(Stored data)
· · · ·

(** *** User and timer events on the mounted page

    Cards are addressed by their position in [bookings].  An event whose
    control is not rendered cannot happen ([None]).  The stacking of the
    overlays is not modelled: a control that is rendered is taken to be
    clickable. *)

Inductive Event :=
| ClickCancel (i : nat)
| DismissCancel (i : nat)
| ConfirmCancel (i : nat)
| ClickFinish (i : nat)
| TimerFires
| ClickRate (i : nat)
| ClickStar (star : nat)
| TypeComment (text : string)
| SubmitReview (now : Z)
| CloseReview.

Definition setLocal (l : Local) (w : World) : World := mkWorld (app w) l (timers w).

Definition card (w : World) (i : nat) : option Booking.t :=
  nth_error (App.bookings (app w)) i.

Definition step (e : Event) (w : World) : option World :=
  let l := local w in
  match e with
  | ClickCancel i =>
      match card w i with
      | Some b =>
          if cancelButtonShown b
          then Some (setLocal (handleCancelClick (Booking.id b) l) w)
          else None
      | None => None
      end
  | DismissCancel i =>
      match card w i with
      | Some b =>
          if cancelOverlayShown l b
          then Some (setLocal (mkLocal (reviewModalOpen l) (selectedBookingId l)
                                       (rating l) (comment l) None) w)
          else None
      | None => None
      end
  | ConfirmCancel i =>
      match card w i with
      | Some b =>
          if cancelOverlayShown l b
          then Some (confirmCancellation (Booking.id b) w)
          else None
      | None => None
      end
  | ClickFinish i =>
      match card w i with
      | Some b =>
          if finishButtonShown b
          then Some (handleFinishRental (Booking.id b) w)
          else None
      | None => None
      end
  | TimerFires =>
      match timers w with
      | id :: rest => Some (mkWorld (app w) (handleOpenReview id l) rest)
      | [] => None
      end
  | ClickRate i =>
      match card w i with
      | Some b =>
          if rateButtonShown b
          then Some (setLocal (handleOpenReview (Booking.id b) l) w)
          else None
      | None => None
      end
  | ClickStar star =>
      if reviewModalOpen l && (1 <=? star)%nat && (star <=? 5)%nat
      then Some (setLocal (mkLocal (reviewModalOpen l) (selectedBookingId l)
                                   (inject_Z (Z.of_nat star)) (comment l)
                                   (showCancelConfirm l)) w)
      else None
  | TypeComment text =>
      if reviewModalOpen l
      then Some (setLocal (mkLocal (reviewModalOpen l) (selectedBookingId l)
                                   (rating l) text (showCancelConfirm l)) w)
      else None
  | SubmitReview now =>
      (* the button is [disabled={rating === 0}] *)
      if reviewModalOpen l && negb (Qeq_bool (rating l) 0)
      then Some (handleSubmitReview now w)
      else None
  | CloseReview =>
      if reviewModalOpen l
      then Some (setLocal (mkLocal false (selectedBookingId l) (rating l) (comment l)
                                   (showCancelConfirm l)) w)
      else None
  end.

· · · ·

-- DESCRIPTION OF THE TASK --
Every line of the data is to be printed again exactly.

-- RESPONSE AREA --
(** *** User and timer events on the mounted page

    Cards are addressed by their position in [bookings].  An event whose
    control is not rendered cannot happen ([None]).  The stacking of the
    overlays is not modelled: a control that is rendered is taken to be
    clickable. *)

Inductive Event :=
| ClickCancel (i : nat)
| DismissCancel (i : nat)
| ConfirmCancel (i : nat)
| ClickFinish (i : nat)
| TimerFires
| ClickRate (i : nat)
| ClickStar (star : nat)
| TypeComment (text : string)
| SubmitReview (now : Z)
| CloseReview.

Definition setLocal (l : Local) (w : World) : World := mkWorld (app w) l (timers w).

Definition card (w : World) (i : nat) : option Booking.t :=
  nth_error (App.bookings (app w)) i.

Definition step (e : Event) (w : World) : option World :=
  let l := local w in
  match e with
  | ClickCancel i =>
      match card w i with
      | Some b =>
          if cancelButtonShown b
          then Some (setLocal (handleCancelClick (Booking.id b) l) w)
          else None
      | None => None
      end
  | DismissCancel i =>
      match card w i with
      | Some b =>
          if cancelOverlayShown l b
          then Some (setLocal (mkLocal (reviewModalOpen l) (selectedBookingId l)
                                       (rating l) (comment l) None) w)
          else None
      | None => None
      end
  | ConfirmCancel i =>
      match card w i with
      | Some b =>
          if cancelOverlayShown l b
          then Some (confirmCancellation (Booking.id b) w)
          else None
      | None => None
      end
  | ClickFinish i =>
      match card w i with
      | Some b =>
          if finishButtonShown b
          then Some (handleFinishRental (Booking.id b) w)
          else None
      | None => None
      end
  | TimerFires =>
      match timers w with
      | id :: rest => Some (mkWorld (app w) (handleOpenReview id l) rest)
      | [] => None
      end
  | ClickRate i =>
      match card w i with
      | Some b =>
          if rateButtonShown b
          then Some (setLocal (handleOpenReview (Booking.id b) l) w)
          else None
      | None => None
      end
  | ClickStar star =>
      if reviewModalOpen l && (1 <=? star)%nat && (star <=? 5)%nat
      then Some (setLocal (mkLocal (reviewModalOpen l) (selectedBookingId l)
                                   (inject_Z (Z.of_nat star)) (comment l)
                                   (showCancelConfirm l)) w)
      else None
  | TypeComment text =>
      if reviewModalOpen l
      then Some (setLocal (mkLocal (reviewModalOpen l) (selectedBookingId l)
                                   (rating l) text (showCancelConfirm l)) w)
      else None
  | SubmitReview now =>
      (* the button is [disabled={rating === 0}] *)
      if reviewModalOpen l && negb (Qeq_bool (rating l) 0)
      then Some (handleSubmitReview now w)
      else None
  | CloseReview =>
      if reviewModalOpen l
      then Some (setLocal (mkLocal false (selectedBookingId l) (rating l) (comment l)
                                   (showCancelConfirm l)) w)
      else None
  end.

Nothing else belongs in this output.